◆ **Exercise input**:
---*---

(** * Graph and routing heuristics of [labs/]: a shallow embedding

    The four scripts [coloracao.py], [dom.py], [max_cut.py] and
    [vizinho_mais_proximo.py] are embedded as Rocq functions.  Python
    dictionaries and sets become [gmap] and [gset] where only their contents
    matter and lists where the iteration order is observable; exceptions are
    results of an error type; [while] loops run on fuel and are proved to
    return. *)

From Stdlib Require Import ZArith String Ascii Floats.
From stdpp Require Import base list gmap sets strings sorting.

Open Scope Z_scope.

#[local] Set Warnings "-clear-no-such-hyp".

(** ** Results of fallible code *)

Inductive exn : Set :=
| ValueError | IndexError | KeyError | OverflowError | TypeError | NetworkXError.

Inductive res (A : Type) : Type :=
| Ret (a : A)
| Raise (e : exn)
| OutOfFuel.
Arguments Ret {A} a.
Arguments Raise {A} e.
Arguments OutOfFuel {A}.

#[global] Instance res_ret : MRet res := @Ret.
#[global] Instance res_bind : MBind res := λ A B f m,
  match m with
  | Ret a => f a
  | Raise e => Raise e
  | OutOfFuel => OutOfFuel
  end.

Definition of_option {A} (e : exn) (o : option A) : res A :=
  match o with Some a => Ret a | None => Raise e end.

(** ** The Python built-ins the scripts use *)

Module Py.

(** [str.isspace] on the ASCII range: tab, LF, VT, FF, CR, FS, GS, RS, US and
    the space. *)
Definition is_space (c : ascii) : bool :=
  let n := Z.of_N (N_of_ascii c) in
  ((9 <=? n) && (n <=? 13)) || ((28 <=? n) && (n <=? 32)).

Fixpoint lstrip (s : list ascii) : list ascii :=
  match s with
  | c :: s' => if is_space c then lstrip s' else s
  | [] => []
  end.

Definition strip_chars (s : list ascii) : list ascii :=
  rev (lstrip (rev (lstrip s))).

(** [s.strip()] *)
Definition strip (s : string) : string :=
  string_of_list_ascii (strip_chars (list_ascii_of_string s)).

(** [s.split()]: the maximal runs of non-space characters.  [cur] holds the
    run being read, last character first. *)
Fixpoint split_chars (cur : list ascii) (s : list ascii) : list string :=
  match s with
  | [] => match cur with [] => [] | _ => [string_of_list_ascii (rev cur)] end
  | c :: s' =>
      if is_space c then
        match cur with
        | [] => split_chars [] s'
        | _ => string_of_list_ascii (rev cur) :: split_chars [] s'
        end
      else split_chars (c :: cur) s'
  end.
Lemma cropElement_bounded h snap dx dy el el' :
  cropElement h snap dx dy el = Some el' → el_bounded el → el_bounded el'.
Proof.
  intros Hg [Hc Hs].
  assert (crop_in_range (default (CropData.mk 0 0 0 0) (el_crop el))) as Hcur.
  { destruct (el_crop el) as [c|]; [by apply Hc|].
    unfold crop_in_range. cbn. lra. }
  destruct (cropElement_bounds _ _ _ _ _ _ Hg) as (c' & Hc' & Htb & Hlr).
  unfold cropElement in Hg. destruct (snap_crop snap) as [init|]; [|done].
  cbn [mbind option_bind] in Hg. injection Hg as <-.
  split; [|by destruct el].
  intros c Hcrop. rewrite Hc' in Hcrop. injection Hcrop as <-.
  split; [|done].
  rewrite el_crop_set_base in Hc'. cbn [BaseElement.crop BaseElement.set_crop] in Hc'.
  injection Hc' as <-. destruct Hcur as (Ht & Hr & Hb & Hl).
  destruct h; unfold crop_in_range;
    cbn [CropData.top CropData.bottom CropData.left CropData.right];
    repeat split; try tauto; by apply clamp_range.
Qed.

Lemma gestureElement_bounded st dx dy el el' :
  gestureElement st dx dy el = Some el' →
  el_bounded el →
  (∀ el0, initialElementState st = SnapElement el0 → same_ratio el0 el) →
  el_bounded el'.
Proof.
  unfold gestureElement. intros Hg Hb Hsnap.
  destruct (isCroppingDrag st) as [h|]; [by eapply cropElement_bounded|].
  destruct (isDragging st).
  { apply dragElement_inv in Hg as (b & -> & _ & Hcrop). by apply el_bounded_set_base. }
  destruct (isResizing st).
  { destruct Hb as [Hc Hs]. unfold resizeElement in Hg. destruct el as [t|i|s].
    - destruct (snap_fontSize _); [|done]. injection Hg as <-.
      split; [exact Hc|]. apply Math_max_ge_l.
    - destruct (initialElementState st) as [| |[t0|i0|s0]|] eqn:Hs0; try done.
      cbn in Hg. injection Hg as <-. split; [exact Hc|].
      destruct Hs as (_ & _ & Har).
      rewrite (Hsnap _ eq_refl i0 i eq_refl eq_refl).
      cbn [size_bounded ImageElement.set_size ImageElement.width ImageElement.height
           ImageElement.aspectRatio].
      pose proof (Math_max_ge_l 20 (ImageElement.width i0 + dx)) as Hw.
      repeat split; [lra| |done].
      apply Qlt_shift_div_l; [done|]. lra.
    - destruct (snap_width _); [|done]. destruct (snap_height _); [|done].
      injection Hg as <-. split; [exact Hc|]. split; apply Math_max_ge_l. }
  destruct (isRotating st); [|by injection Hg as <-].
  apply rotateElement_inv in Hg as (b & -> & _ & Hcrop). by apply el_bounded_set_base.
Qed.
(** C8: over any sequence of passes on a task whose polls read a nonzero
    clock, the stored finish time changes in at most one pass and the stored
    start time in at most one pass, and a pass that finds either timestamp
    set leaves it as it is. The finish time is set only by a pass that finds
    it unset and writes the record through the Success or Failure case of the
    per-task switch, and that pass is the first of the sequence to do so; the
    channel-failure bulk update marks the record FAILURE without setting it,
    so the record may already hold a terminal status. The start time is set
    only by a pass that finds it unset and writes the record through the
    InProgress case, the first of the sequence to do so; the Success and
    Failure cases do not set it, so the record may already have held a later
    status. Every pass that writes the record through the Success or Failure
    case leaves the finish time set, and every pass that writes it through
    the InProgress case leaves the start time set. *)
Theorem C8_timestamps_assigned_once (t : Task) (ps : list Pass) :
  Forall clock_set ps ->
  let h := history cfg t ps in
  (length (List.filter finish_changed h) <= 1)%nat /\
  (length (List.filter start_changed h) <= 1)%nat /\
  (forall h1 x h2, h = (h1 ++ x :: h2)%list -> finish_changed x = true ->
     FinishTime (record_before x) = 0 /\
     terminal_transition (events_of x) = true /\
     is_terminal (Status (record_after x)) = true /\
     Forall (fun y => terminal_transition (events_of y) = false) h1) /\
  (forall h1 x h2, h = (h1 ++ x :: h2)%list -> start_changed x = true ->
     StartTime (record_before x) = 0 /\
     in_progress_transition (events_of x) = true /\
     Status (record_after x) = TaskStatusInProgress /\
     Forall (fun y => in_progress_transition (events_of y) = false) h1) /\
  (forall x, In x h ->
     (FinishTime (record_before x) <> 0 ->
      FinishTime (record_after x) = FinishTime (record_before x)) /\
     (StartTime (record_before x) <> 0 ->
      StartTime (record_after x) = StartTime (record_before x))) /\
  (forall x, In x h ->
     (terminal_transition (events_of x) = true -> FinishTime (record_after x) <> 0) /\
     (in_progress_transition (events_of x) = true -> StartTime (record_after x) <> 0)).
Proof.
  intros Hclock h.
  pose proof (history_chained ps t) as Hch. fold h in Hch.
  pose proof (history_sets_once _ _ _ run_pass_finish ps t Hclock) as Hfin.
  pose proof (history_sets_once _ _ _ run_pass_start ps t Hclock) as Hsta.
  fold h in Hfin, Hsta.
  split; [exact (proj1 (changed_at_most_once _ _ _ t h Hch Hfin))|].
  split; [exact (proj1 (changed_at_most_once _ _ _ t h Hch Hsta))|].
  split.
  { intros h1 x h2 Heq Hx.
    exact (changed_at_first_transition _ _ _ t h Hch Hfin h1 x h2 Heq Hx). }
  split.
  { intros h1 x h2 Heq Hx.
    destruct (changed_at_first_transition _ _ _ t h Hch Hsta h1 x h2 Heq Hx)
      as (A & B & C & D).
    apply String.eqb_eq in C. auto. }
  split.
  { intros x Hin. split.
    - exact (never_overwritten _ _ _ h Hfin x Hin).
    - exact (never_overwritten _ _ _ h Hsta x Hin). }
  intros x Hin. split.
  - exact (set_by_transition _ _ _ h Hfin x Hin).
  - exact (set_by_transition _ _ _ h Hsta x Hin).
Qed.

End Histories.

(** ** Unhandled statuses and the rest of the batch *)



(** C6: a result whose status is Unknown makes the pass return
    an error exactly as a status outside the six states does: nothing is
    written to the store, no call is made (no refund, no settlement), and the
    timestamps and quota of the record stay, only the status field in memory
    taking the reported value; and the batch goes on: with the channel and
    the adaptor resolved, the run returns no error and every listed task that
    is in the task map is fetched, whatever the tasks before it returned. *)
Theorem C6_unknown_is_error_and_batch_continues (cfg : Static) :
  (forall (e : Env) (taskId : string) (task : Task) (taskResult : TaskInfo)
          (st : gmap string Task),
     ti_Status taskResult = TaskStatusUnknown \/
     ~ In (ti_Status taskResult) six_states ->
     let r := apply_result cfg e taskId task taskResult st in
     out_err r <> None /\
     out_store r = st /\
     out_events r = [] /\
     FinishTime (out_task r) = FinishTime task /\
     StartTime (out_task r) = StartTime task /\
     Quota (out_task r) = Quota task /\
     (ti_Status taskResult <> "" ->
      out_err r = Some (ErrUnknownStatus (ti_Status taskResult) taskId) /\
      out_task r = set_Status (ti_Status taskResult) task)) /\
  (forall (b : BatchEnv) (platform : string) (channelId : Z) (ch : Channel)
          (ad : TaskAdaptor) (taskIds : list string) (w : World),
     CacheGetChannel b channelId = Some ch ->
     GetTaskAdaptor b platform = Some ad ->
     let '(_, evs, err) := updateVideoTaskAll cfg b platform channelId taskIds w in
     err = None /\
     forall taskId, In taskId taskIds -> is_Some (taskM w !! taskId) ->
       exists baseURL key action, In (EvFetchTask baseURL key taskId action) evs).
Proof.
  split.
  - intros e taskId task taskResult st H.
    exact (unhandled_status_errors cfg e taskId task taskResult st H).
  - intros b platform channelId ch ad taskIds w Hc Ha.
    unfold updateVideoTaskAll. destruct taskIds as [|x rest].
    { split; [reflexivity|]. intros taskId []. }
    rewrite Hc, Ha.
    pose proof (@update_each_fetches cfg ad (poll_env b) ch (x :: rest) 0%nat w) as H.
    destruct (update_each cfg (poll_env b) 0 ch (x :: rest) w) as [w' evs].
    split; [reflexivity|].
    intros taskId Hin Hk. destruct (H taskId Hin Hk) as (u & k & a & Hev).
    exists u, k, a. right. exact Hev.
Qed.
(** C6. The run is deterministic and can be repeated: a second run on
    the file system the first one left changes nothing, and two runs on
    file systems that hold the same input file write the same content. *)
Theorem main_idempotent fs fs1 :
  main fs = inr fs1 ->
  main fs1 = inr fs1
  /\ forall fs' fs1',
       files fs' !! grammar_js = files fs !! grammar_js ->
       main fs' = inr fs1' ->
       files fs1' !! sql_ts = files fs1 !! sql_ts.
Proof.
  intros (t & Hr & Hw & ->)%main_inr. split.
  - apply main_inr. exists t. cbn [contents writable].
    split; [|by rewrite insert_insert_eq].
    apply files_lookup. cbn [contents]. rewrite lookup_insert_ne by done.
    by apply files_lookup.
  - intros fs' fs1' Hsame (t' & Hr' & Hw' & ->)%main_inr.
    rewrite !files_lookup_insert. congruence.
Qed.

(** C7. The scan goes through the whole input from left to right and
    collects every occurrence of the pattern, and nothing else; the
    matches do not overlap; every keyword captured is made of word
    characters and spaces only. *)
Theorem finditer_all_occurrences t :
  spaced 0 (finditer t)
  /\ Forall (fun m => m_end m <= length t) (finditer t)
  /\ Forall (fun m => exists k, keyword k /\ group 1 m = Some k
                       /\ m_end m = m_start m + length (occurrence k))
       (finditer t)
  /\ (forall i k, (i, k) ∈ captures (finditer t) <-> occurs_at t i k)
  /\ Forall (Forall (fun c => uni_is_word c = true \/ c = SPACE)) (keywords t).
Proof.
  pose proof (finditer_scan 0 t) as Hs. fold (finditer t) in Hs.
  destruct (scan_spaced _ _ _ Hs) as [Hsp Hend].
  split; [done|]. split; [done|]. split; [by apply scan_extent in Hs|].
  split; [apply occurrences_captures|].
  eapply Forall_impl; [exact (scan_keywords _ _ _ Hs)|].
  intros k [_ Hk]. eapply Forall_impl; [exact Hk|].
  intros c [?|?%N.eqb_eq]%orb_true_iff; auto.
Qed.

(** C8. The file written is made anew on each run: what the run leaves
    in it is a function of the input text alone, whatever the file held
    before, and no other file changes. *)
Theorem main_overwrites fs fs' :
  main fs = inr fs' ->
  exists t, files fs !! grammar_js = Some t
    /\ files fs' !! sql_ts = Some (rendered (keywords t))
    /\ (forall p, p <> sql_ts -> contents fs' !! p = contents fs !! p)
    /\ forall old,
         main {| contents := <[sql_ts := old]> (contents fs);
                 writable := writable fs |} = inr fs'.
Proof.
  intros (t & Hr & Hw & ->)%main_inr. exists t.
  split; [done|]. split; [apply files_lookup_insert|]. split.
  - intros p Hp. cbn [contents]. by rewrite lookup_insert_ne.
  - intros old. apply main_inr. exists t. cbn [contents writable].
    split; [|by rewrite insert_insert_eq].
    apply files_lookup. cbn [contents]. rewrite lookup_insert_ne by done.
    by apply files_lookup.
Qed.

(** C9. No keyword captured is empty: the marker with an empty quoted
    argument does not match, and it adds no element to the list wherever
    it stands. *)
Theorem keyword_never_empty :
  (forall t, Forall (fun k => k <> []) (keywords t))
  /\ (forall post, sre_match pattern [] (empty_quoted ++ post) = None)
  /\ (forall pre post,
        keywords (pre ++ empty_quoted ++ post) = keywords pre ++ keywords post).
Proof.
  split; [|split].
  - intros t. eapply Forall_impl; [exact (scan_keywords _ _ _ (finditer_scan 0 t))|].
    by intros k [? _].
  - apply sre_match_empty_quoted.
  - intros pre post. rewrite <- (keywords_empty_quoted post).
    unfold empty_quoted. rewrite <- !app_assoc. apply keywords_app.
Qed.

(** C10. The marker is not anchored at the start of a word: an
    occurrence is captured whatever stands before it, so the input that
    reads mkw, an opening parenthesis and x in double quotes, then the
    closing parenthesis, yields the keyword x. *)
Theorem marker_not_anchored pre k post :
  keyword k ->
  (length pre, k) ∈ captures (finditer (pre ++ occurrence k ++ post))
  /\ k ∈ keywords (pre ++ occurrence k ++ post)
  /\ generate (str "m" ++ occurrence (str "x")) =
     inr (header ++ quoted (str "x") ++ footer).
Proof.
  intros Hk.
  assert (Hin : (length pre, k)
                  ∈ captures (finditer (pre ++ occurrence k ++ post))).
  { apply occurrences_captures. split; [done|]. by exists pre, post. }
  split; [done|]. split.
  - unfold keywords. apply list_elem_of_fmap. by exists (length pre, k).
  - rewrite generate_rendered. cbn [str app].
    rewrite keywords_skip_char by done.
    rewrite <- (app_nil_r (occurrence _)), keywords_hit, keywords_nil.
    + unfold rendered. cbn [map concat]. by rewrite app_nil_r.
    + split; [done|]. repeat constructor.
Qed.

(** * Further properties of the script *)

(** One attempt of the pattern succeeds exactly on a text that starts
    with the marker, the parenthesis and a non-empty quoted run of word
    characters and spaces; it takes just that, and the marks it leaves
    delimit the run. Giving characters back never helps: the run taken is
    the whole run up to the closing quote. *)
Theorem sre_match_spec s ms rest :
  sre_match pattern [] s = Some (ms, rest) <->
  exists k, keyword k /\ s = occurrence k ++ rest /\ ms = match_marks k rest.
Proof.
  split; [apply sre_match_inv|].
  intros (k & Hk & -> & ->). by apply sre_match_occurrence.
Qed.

---*---

Please give an exact copy of the entries above, from the line with "split; [done|]. split; [done|]." down to the line with "intros (t & Hr & Hw & ->)%main_inr. exists", inclusive, and nothing else.

  split; [done|]. split; [done|]. split; [by apply scan_extent in Hs|].
  split; [apply occurrences_captures|].
  eapply Forall_impl; [exact (scan_keywords _ _ _ Hs)|].
  intros k [_ Hk]. eapply Forall_impl; [exact Hk|].
  intros c [?|?%N.eqb_eq]%orb_true_iff; auto.
Qed.

(** C8. The file written is made anew on each run: what the run leaves
    in it is a function of the input text alone, whatever the file held
    before, and no other file changes. *)
Theorem main_overwrites fs fs' :
  main fs = inr fs' ->
  exists t, files fs !! grammar_js = Some t
    /\ files fs' !! sql_ts = Some (rendered (keywords t))
    /\ (forall p, p <> sql_ts -> contents fs' !! p = contents fs !! p)
    /\ forall old,
         main {| contents := <[sql_ts := old]> (contents fs);
                 writable := writable fs |} = inr fs'.
Proof.
  intros (t & Hr & Hw & ->)%main_inr. exists t.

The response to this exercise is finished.